Around 1978, Nurnberger and Muller also differentiated between the dermo-hypodermal interfaces of women versus men. They attributed cellulite formation to the sexually dimorphic skin architecture of the fibrous septae, where dermal herniations of subcutaneous fat occur mainly in women due to vertical fascial bands. The fibrous septae of men take on a criss-cross pattern of 45° tilted planes which they claimed, is more resistant to fat herniations. Further, according to these studies, female fat lobules are larger than those in males and are compartmentalized by fibrous septae oriented perpendicular to the dermis. This orientation makes it easier for fat lobules to protrude vertically into the dermis, perpetuating fat herniations and a dimpled cutaneous surface. In contrast, the smaller male fat lobules are separated by obliquely arranged septae, thus preventing herniation [2].
The hypotheses of Nurnberger and Muller have been both supported and refuted since the inception of in vivo imaging methods. Querleux et al. were the first to employ magnetic resonance imaging (MRI) to visualize the 3-dimensional architecture of the fibrous septae [10]. Magnetic resonance imaging evidenced for the first time that women with cellulite had a
significantly thicker inner fat layer compared to normal women (p<0.01). In addition, the adipose layers of women with cellulite are significantly thicker compared to normal women or men (p=0.0001).

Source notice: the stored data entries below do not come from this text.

(** [TkoTrackerMap::updateTracker]; [host pdstn] is
    [pdstn.accessPoint()->toHostPortString()]. *)
Definition updateTracker (host : Z -> String.string) (pdstn : Z)
    (tkoThreshold : Z) (P : Process) : Process :=
  let key := host pdstn in
  let (tracker, P1) :=
    match find_live key P with
    | Some a => (a, P)
    | None =>
        let a := next_address P in
        let s := TkoTracker_new tkoThreshold (reg_globalTkos_ P) in
        let (m1, inserted) := emplace key a (trackers_ P) in
        let m2 := if inserted then m1 else StringMap.add key a m1 in
        (a, mkProcess m2 (reg_globalTkos_ P)
              (heap_update a (Some (object_of s key)) (heap P))
              (S a) (owners P))
    end in
  let old := tracker_of pdstn (owners P1) in
  let P2 := set_owners ((pdstn, tracker) :: without_owner pdstn (owners P1)) P1 in
  match old with
  | Some o => drop_reference o P2
  | None => P2
  end.

(** The destination gives up its tracker (its [shared_ptr] member is reset
    or destroyed with it). *)
Definition release (pdstn : Z) (P : Process) : Process :=
  match tracker_of pdstn (owners P) with
  | Some a => drop_reference a (set_owners (without_owner pdstn (owners P)) P)
  | None => P
  end.

(** A member function run on the tracker at [a]; a dangling address, like a
    failed assertion, gives no result. *)
Definition on_tracker (a : address) (m : M bool) (P : Process)
  : option (bool * Process) :=
  match heap P a with
  | None => None
  | Some o =>
      match m (tracker_view (reg_globalTkos_ P) o) with
      | None => None
      | Some (r, s') =>
          Some (r, mkProcess (trackers_ P) (globalTkos_ s')
                     (heap_update a (Some (object_of s' (key_ o))) (heap P))
                     (next_address P) (owners P))
      end
  end.

(** [TkoTrackerMap::foreachTkoTracker]: [func] is called on every entry
    whose [weak_ptr] still locks; the accumulator stands for what the
    callback has captured by reference.  The [shared_ptr]s collected during
    the walk are dropped after it, which changes nothing while destinations
    hold the trackers. *)
Definition foreachTkoTracker {A : Type}
    (func : String.string -> TrackerObject -> A -> A) (P : Process) (init : A)
  : A :=
  fold_left
    (fun acc it =>
       match heap P (snd it) with
       | Some tracker => func (fst it) tracker acc
       | None => acc
       end)
    (StringMap.elements (trackers_ P)) init.

(** [TkoTrackerMap::getSuspectServers]. *)
Definition getSuspectServers (P : Process) : StringMap.t (bool * Z) :=
  foreachTkoTracker
    (fun key tracker result =>
       let failures := obj_consecutiveFailureCount_ tracker in
       if 0 <? failures then
         fst (emplace key
                (isTko (tracker_view (reg_globalTkos_ P) tracker), failures)
                result)
       else result)
    P (StringMap.empty (bool * Z)).

(** [TkoTrackerMap::getSuspectServersCount]. *)
Definition getSuspectServersCount (P : Process) : Z :=
  foreachTkoTracker
    (fun _ tracker result =>
       if 0 <? obj_consecutiveFailureCount_ tracker then wrap (result + 1)
       else result)
    P 0.

(** What [getSuspectServers] reports for the entry whose [weak_ptr] is [a]:
    nothing for an expired entry or a tracker without failures. *)
Definition suspect_entry (P : Process) (a : address) : option (bool * Z) :=
  match heap P a with
  | Some tracker =>
      if 0 <? obj_consecutiveFailureCount_ tracker
      then Some (isTko (tracker_view (reg_globalTkos_ P) tracker),
                 obj_consecutiveFailureCount_ tracker)
      else None
  | None => None
  end.

(** Whether [getSuspectServers] reports the entry [it] of [trackers_]. *)
Definition is_suspect (P : Process) (it : String.string * address) : bool :=
  match suspect_entry P (snd it) with
  | Some _ => true
  | None => false
  end.

(** What a single thread does to the registry: a destination asks for its
    tracker, gives it up, or reports an outcome to it
    ([pdstn.tracker->recordSuccess(&pdstn)] and the like). *)
Inductive RegistryOp : Type :=
| UpdateTracker (pdstn : Z) (tkoThreshold : Z)
| Release (pdstn : Z)
| Report (c : Call).

Definition registry_step (host : Z -> String.string) (op : RegistryOp)
    (P : Process) : option Process :=
  match op with
  | UpdateTracker pdstn tkoThreshold =>
      Some (updateTracker host pdstn tkoThreshold P)
  | Release pdstn => Some (release pdstn P)
  | Report c =>
      match tracker_of (call_pdstn c) (owners P) with
      | Some a =>
          match on_tracker a (call c) P with
          | Some (_, P') => Some P'
          | None => None
          end
      | None => None
      end
  end.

The results of MRI have challenged some of Nurnberger’s claims. Using MRI on women with cellulite, Querleux et al. also found a smaller percentage of fibrous septae parallel to the skin surface, but a higher percentage of septae perpendicular to the surface [10]. These results are partly in harmony with Nurnberger’s hypotheses, but demonstrate that the declarations of the latter (perpendicular pattern in women and criss-cross pattern in men) may be a bit of an oversimplification. MRI gives strong evidence that the directions of the fibrous septae network are more heterogeneous than originally theorized.